Alcohol, tobacco and cannabis were the most common stimulants used by Indians. Of the nearly 1,00,000 respondents from 30 countries, Indians reported ‘being drunk’ on an average of 41 times in the last 12 months — behind the U.K., the U.S., Canada, Australia and Denmark in that order but well above the global average of 33 times.
The Global Drug Survey (GDS) is an anonymised, online survey that uses a detailed questionnaire to assess trends in drug use and self-reported harms among regular drug users and early adopters of new trends. Though the survey is not designed to determine the prevalence of drug behaviour in a population, it throws light on “stigmatised behaviours and health outcomes of a hidden population that is otherwise difficult to reach…and can be used to inform targeted interventions,” according to a description by the organisation in 2018 editorial in the medical journal Lancet.
Indian respondents to the survey, conducted online October-December 2018, appeared more than other nationalities eager for help with reducing their alcohol intake.

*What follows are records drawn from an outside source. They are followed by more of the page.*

(** One member, up to the character after its value. *)
Lemma read_one_member (f : nat) (acc : list (string * value)) (k : string) (x : value) (rest : chars) :
  reads x -> (need x <= f)%nat -> delim rest ->
  parse_members (S f) acc (laid_member (k, x) ++ rest) =
  match expect "}" (skip_ws rest), expect "," (skip_ws rest) with
  | Some t, _ => Some (set_member acc (k, x), t)
  | None, Some t => parse_members f (set_member acc (k, x)) t
  | None, None => None
  end.
Proof.
  intros Px Hf Hr. unfold laid_member. cbn [fst snd]. rewrite <- !app_assoc, quote_app. cbn [parse_members]. rewrite (proj1 (Hpre _)). punct.
  rewrite Ascii.eqb_refl, parse_quoted. cbn [app]. punct. rewrite <- app_assoc, parse_value_blank, (Px f rest) by (done || lia). by rewrite lit_id.
Qed.

Lemma read_members (o : list (string * value)) (k : string) (x : value) (rest : chars) :
  forall acc fuel, Forall (fun kv => reads (snd kv)) ((k, x) :: o) -> (needs (map snd ((k, x) :: o)) <= fuel)%nat ->
  parse_members fuel acc (join_comma (map laid_member ((k, x) :: o)) ++ post ++ "}"%char :: rest) = Some (fold_left set_member ((k, x) :: o) acc, rest).
Proof.
  revert k x. induction o as [|[k' y] o IH]; intros k x acc fuel Hp Hf; inversion Hp as [|? ? Px Pl]; subst;
    cbn [map snd] in Hf, Px; rewrite !needs_cons in Hf; (destruct fuel as [|f]; [lia|]).
  - cbn [map join_comma]. destruct (after_value "}" rest) as [Hd Hs]; [cbn; tauto|]. rewrite read_one_member by (done || lia). rewrite Hs. by punct.
  - change (map laid_member ((k, x) :: (k', y) :: o)) with (laid_member (k, x) :: laid_member (k', y) :: map laid_member o).
    rewrite join_two, <- app_assoc. cbn [app]. rewrite read_one_member by (done || lia). punct.
    change (laid_member (k', y) :: map laid_member o) with (map laid_member ((k', y) :: o)).
    rewrite IH; [done|done|]. cbn [map snd]. rewrite needs_cons. lia.
Qed.
End Layout.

According to the 2019 GDS, 51% of the respondents wanted to ‘drink less’ in the following year and 41% ‘wanted help to do so’ — again the highest percentage among other countries.
“It might genuinely reflect high levels of concern among drinkers of being aware of consuming at levels known to be harmful,” said Adam Winstock, among the key authors of the survey, in an email. Mr. Winstock is a London-based psychiatrist and founder and director of the GDS.
About 6% of the female Indians surveyed reported seeking ‘emergency medical treatment’ in the last 12 months. The global female average was about 13%.
None of the males in India reported seeking medical treatment, compared to the global average of 12%.
71% enjoy being drunk
Indians said they ‘enjoyed being drunk’ on 71% of the occasions — close to the global average of 74% and 15 spots below world leader Portugal, whose respondents enjoyed 82% of the occasions.
Adam Winstock, one of the key authors of the survey, emphasised that there were only about 850 respondents from India and they didn’t represent the larger population.
The Indians surveyed were mostly male and 25-34 years of age. A third of those surveyed “had gone clubbing” at least 4 times in the last year.
While 43% of about 250 Indians surveyed reported using cannabis and 44% of them said they sourced it from ‘known dealers’, 21% said they got their fix ‘from friends.’
Only 2% sought emergency medical treatment after using cannabis but, similar to alcohol use, 51% said they wanted to use ‘less cannabis’ in the following year; more than any other nationality and well above the global average of 31%.
Alcohol and tobacco apart, the most used drugs globally were cannabis, MDMA (or Ecstacy), cocaine, amphetamines, LSD (or ‘acid’), magic mushrooms, benzodiazepines, prescription opioids, ketamine, nitrous oxide.
The survey also found that globally approximately 14% (11,000) reported being taken advantage of sexually while intoxicated in their lifetime and 4% in the last 12 months. There were no figures from India available.